The Problem of Mustering.
When the new buildings are completed. the proposed transfers made, and a medical officer in charge permanently appointed under the Public Service Act, Mr. Connolly expects to gets good results from these lock hospitals. Much importance is attached to the bacteriological investigations now being made by Dr. Steele at Bernier Island, with a view to determining the origin and character of the malady with which the natives are afflicted. The folly of the present system of leaving to the police the responsibility of saying whether a native is or is not a subject requiring the aid of the hospitals is obvious. For whilst the force undoubtedly contains many able and earnest officers the identification and diagnosis of an obscure disease is not the proper province of any layman. And yet it is essential to the success of the Government scheme that disease should be detected and the sufferer segregated for treatment. The natives will not submit themselves voluntarily, and the station owners, though cordially sympathetic towards the Government’s efforts, seem not yet to have seen a satisfactory way of co-operating with the State.
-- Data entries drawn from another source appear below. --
(** [layoutMemory] of a link that is not shared, field by field. *)
Lemma layoutMemory_Ok_inv l l' o :
  layoutMemory config l = Ok l' o ->
  shared config = false ->
  exists segs data_end heap_base mem_size es,
    (layoutSegments (Writer.segments (writer l)) (data_start config) l).1
    = (segs, data_end)
    /\ Writer.segments (writer l') = segs
    /\ WasmSym.globalBase (wasmSym l')
       = WasmSym.setVirtualAddress (WasmSym.globalBase (wasmSym l))
           (globalBase config)
    /\ WasmSym.dsoHandle (wasmSym l')
       = WasmSym.setVirtualAddress (WasmSym.dsoHandle (wasmSym l))
           (data_start config)
    /\ WasmSym.dataEnd (wasmSym l')
       = WasmSym.setVirtualAddress (WasmSym.dataEnd (wasmSym l)) data_end
    /\ WasmSym.heapBase (wasmSym l')
       = WasmSym.setVirtualAddress (WasmSym.heapBase (wasmSym l)) heap_base
    /\ heap_base
       = (if stackFirst config || negb (stack_is_placed config)
          then data_end
          else u32 (u32 (alignTo data_end stackAlignment)
                    + zStackSize config))
    /\ WasmSym.stackPointer (wasmSym l')
       = (if stack_is_placed config
          then Some (if stackFirst config then data_start config
                     else heap_base)
          else WasmSym.stackPointer (wasmSym l))
    /\ (stack_is_placed config = true ->
        is_Some (WasmSym.stackPointer (wasmSym l)))
    /\ mem_size
       = (if (initialMemory config =? 0)
             || (initialMemory config <? heap_base)
          then heap_base else initialMemory config)
    /\ Out.memSize (out l') = mem_size
    /\ Out.numMemoryPages (out l')
       = alignTo mem_size WasmPageSize / WasmPageSize
    /\ Out.maxMemoryPages (out l')
       = (if negb (maxMemory config =? 0) || sharedMemory config
          then maxMemory config / WasmPageSize
          else Out.maxMemoryPages (out l))
    /\ errors l' = errors l ++ es
    /\ (es = []
        <-> (stack_is_placed config = true ->
             zStackSize config = alignTo (zStackSize config) stackAlignment)
            /\ (initialMemory config <> 0 ->
                initialMemory config
                = alignTo (initialMemory config) WasmPageSize
                /\ heap_base <= initialMemory config)
            /\ (negb (maxMemory config =? 0) || sharedMemory config = true ->
                maxMemory config = alignTo (maxMemory config) WasmPageSize
                /\ mem_size <= maxMemory config)).
Proof.
  unfold layoutMemory. intros Hlayout Hshared.
  apply bind_Ok_inv in Hlayout as ([mp1 l1] & o1 & o2 & H1 & Hlayout & _).
  (* the stack, when it comes first *)
  assert (mp1 = data_start config
          /\ writer l1 = writer l /\ out l1 = out l
          /\ WasmSym.globalBase (wasmSym l1) = WasmSym.globalBase (wasmSym l)
          /\ WasmSym.dsoHandle (wasmSym l1) = WasmSym.dsoHandle (wasmSym l)
          /\ WasmSym.dataEnd (wasmSym l1) = WasmSym.dataEnd (wasmSym l)
          /\ WasmSym.heapBase (wasmSym l1) = WasmSym.heapBase (wasmSym l)
          /\ WasmSym.stackPointer (wasmSym l1)
             = (if stackFirst config && stack_is_placed config
                then Some (data_start config)
                else WasmSym.stackPointer (wasmSym l))
          /\ (stackFirst config && stack_is_placed config = true ->
              is_Some (WasmSym.stackPointer (wasmSym l)))
          /\ exists es1,
               errors l1 = errors l ++ es1
               /\ (es1 = []
                   <-> (stackFirst config && stack_is_placed config = true ->
                        zStackSize config
                        = alignTo (zStackSize config) stackAlignment)))
    as (-> & Hw1 & Ho1 & Hgb1 & Hdso1 & Hde1 & Hhb1 & Hsp1 & Hnn1
        & es1 & He1 & Hes1).
  { unfold data_start. destruct (stackFirst config); cbn [andb].
    - apply placeStack_inv in H1
        as (-> & ? & ? & _ & ? & ? & ? & ? & Hsp & ? & es & ? & ?).
      rewrite Hsp.
      repeat (split; [done || by destruct (stack_is_placed config)|]).
      by exists es.
    - apply Ok_inj in H1 as [[= <- <-] _]. repeat (split; [done|]).
      exists []. rewrite app_nil_r. by repeat split. }
  clear H1. cbv zeta in Hlayout.
  (* the segments *)
  destruct (layoutSegments _ _ _) as [[segs data_end] l2] eqn:Hsegs.
  match type of Hsegs with
  | layoutSegments ?sg ?p ?la = _ =>
      pose proof (layoutSegments_addresses sg p l la) as Haddr
  end.
  rewrite Hsegs in Haddr. cbn in Haddr. rewrite Hw1 in Haddr.
  apply layoutSegments_keeps in Hsegs
    as (Hw2 & He2 & _ & Hgb2 & Hdso2 & Hde2 & Hhb2 & Hsp2 & Hms2 & Hnp2
        & Hxp2).
  cbn in Hw2, He2, Hgb2, Hdso2, Hde2, Hhb2, Hsp2, Hms2, Hnp2, Hxp2.
  rewrite Hshared in Hlayout.
  (* the stack, when it comes last *)
  apply bind_Ok_inv in Hlayout as ([heap_base l3] & o3 & o4 & H3 & Hlayout & _).
  exists segs, data_end, heap_base.
  assert (heap_base
          = (if stackFirst config || negb (stack_is_placed config)
             then data_end
             else u32 (u32 (alignTo data_end stackAlignment)
                       + zStackSize config))
          /\ Writer.segments (writer l3) = segs
          /\ Out.memSize (out l3) = Out.memSize (out l)
          /\ Out.numMemoryPages (out l3) = Out.numMemoryPages (out l)
          /\ Out.maxMemoryPages (out l3) = Out.maxMemoryPages (out l)
          /\ WasmSym.globalBase (wasmSym l3)
             = WasmSym.setVirtualAddress (WasmSym.globalBase (wasmSym l))
                 (globalBase config)
          /\ WasmSym.dsoHandle (wasmSym l3)
             = WasmSym.setVirtualAddress (WasmSym.dsoHandle (wasmSym l))
                 (data_start config)
          /\ WasmSym.dataEnd (wasmSym l3)
             = WasmSym.setVirtualAddress (WasmSym.dataEnd (wasmSym l))
                 data_end
          /\ WasmSym.heapBase (wasmSym l3) = WasmSym.heapBase (wasmSym l)
          /\ WasmSym.stackPointer (wasmSym l3)
             = (if stack_is_placed config
                then Some (if stackFirst config then data_start config
                           else heap_base)
                else WasmSym.stackPointer (wasmSym l))
          /\ (stack_is_placed config = true ->
              is_Some (WasmSym.stackPointer (wasmSym l)))
          /\ exists es3,
               errors l3 = errors l ++ es3
               /\ (es3 = []
                   <-> (stack_is_placed config = true ->
                        zStackSize config
                        = alignTo (zStackSize config) stackAlignment)))
    as (Hheap & Hw3 & Hms3 & Hnp3 & Hxp3 & Hgb3 & Hdso3 & Hde3 & Hhb3 & Hsp3
        & Hnn3 & es3 & He3 & Hes3).
  { destruct (stackFirst config); cbn [negb orb andb] in *.
    - apply Ok_inj in H3 as [[= <- <-] _]. cbn.
      rewrite Hms2, Hnp2, Hxp2, Hgb2, Hdso2, Hde2, Hhb2, Hsp2, He2, Ho1,
        Hgb1, Hdso1, Hde1, Hhb1, Hsp1, He1.
      repeat (split; [done|]). by exists es1.
    - apply placeStack_inv in H3
        as (-> & -> & -> & _ & -> & -> & -> & -> & -> & Hnn & es & -> & Hes).
      cbn. cbn in Hnn.
      rewrite Hms2, Hnp2, Hxp2, Hgb2, Hdso2, Hde2, Hhb2, Hsp2, He2, Ho1,
        Hgb1, Hdso1, Hde1, Hhb1, Hsp1, He1 in *.
      assert (es1 = []) as -> by by apply Hes1.
      rewrite app_nil_r. split; [by destruct (stack_is_placed config)|].
      repeat (split; [done|]). by exists es. }
  clear H3 Hw1 Ho1 Hgb1 Hdso1 Hde1 Hhb1 Hsp1 Hnn1 He1 Hes1 Hw2 He2 Hgb2 Hdso2
    Hde2 Hhb2 Hsp2 Hms2 Hnp2 Hxp2.
  (* the heap base and the initial memory *)
  set (l4 := set_wasmSym l3 _) in Hlayout.
  assert (writer l4 = writer l3 /\ out l4 = out l3
          /\ wasmSym l4 = WasmSym.set_heapBase (wasmSym l3) heap_base
          /\ errors l4 = errors l ++ es3) as (Hw4 & Ho4 & Hsym4 & He4)
    by done.
  clearbody l4.
  destruct (if negb (initialMemory config =? 0) then _ else _)
    as [mem_size l5] eqn:Hinitial.
  exists mem_size.
  assert (mem_size
          = (if (initialMemory config =? 0)
                || (initialMemory config <? heap_base)
             then heap_base else initialMemory config)
          /\ writer l5 = writer l4 /\ out l5 = out l4
          /\ wasmSym l5 = wasmSym l4
          /\ exists es5,
               errors l5 = errors l4 ++ es5
               /\ (es5 = []
                   <-> (initialMemory config <> 0 ->
                        initialMemory config
                        = alignTo (initialMemory config) WasmPageSize
                        /\ heap_base <= initialMemory config)))
    as (Hmem & Hw5 & Ho5 & Hsym5 & es5 & He5 & Hes5).
  { destruct (Z.eqb_spec (initialMemory config) 0) as [Hzero|Hnonzero];
      cbn [negb orb] in *.
    { injection Hinitial as <- <-. repeat (split; [done|]).
      exists []. rewrite app_nil_r. by repeat split. }
    destruct (Z.eqb_spec (initialMemory config)
                (alignTo (initialMemory config) WasmPageSize)) as [Hal|Hmis],
      (Z.ltb_spec (initialMemory config) heap_base) as [Hlt|Hge];
      cbn [negb] in Hinitial; injection Hinitial as <- <-; cbn;
      repeat (split; [done|]).
    - eexists. split; [done|]. split; [done|]. intros Hok.
      destruct (Hok Hnonzero). lia.
    - exists []. rewrite app_nil_r. by repeat split.
    - eexists. rewrite <- app_assoc. split; [done|]. split; [done|].
      intros Hok. destruct (Hok Hnonzero). lia.
    - eexists. split; [done|]. split; [done|]. intros Hok.
      by destruct (Hok Hnonzero). }
  clear Hinitial.
  (* the maximum *)
  assert (writer l' = writer l5
          /\ wasmSym l' = wasmSym l5
          /\ Out.memSize (out l') = mem_size
          /\ Out.numMemoryPages (out l')
             = alignTo mem_size WasmPageSize / WasmPageSize
          /\ Out.maxMemoryPages (out l')
             = (if negb (maxMemory config =? 0) || sharedMemory config
                then maxMemory config / WasmPageSize
                else Out.maxMemoryPages (out l5))
          /\ exists es6,
               errors l' = errors l5 ++ es6
               /\ (es6 = []
                   <-> (negb (maxMemory config =? 0) || sharedMemory config
                        = true ->
                        maxMemory config
                        = alignTo (maxMemory config) WasmPageSize
                        /\ mem_size <= maxMemory config)))
    as (Hw6 & Hsym6 & Hms6 & Hnp6 & Hxp6 & es6 & He6 & Hes6).
  { destruct (negb (maxMemory config =? 0) || sharedMemory config).
    - destruct (Z.eqb_spec (maxMemory config)
                  (alignTo (maxMemory config) WasmPageSize)) as [Hal|Hmis],
        (Z.ltb_spec (maxMemory config) mem_size) as [Hlt|Hge];
        cbn [negb] in Hlayout; apply Ok_inj in Hlayout as [<- _]; cbn;
        repeat (split; [done|]).
      + eexists. split; [done|]. split; [done|]. intros Hok.
        destruct (Hok eq_refl). lia.
      + exists []. rewrite app_nil_r. by repeat split.
      + eexists. rewrite <- app_assoc. split; [done|]. split; [done|].
        intros Hok. destruct (Hok eq_refl). lia.
      + eexists. split; [done|]. split; [done|]. intros Hok.
        by destruct (Hok eq_refl).
    - apply Ok_inj in Hlayout as [<- _]. cbn. repeat (split; [done|]).
      exists []. rewrite app_nil_r. by repeat split. }
  exists (es3 ++ es5 ++ es6).
  rewrite Hw6, Hw5, Hw4, Hsym6, Hsym5, Hsym4, Hxp6, Ho5, Ho4, He6, He5, He4.
  cbn. rewrite Hgb3, Hdso3, Hde3, Hhb3, Hsp3, Hxp3, <- !app_assoc.
  repeat (split; [done|]).
  split.
  - intros (-> & (-> & ->)%app_eq_nil)%app_eq_nil.
    split; [by apply Hes3|]. split; [by apply Hes5|by apply Hes6].
  - intros (H3 & H5 & H6).
    apply Hes3 in H3 as ->. apply Hes5 in H5 as ->. by apply Hes6 in H6 as ->.
Qed.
What has been recommended to the Minister is that the Government should engage a young doctor to travel through the North and North-West, examine all suspicious cases, and make arrangements for the transport to the seaboard of those who need the services of the lock hospitals. To this proposal, provided it can be proved to be practicable, Mr. Connolly is cordially favourable. The need for an efficient mustering of the diseased natives was several times impressed upon the Minister, who was assured that the sufferers are legion, and that they are spread throughout the country. Unless these natives can be collected the present hospitals, while they may slightly ameliorate existing conditions, must utterly fail as a means of eradicating the disease.
AB notes:
Another information-rich “Vindex” piece.
55c
[“The Lock Hospitals”, The Western Mail (Perth, WA), Saturday 08 April 1911, page 43]
LOCK HOSPITALS.
The Colonial Secretary (Mr. J. D. Connolly) stated that a batch of aborigines consisting of seven males and 45 females are about to be discharged from the Lock hospitals at Bernier and Dorre Islands, cured of the disease which necessitated their segregation. They will be sent back to their districts, principally Wyndnam and Derby, by the steamer Koombana this week. The Minister explained that this would be the second lot of cured natives discharged from the hospitals. It had been found that they responded more readily to surgical than medical treatment. The surgical ward at Dorre Island had been completed, and was now in working order, and the surgical ward at Bernier leland was in course of construction Mr. Connolly expressed the opinion that the result was highly satisfactory, and amply justified the belief that the natives could be cured.
AB notes:
It is explicitly stated here that this group of 7 men and 45 women is the second repatriation from the island hospitals. But the first repatriation was in February 1910, and Mjoberg in his Bland Vilda Djur och Folk i Australien claims that a group of cured patients joined Koombana at Carnarvon on his voyage north in September/October 1910. Unlikely to be sorted out.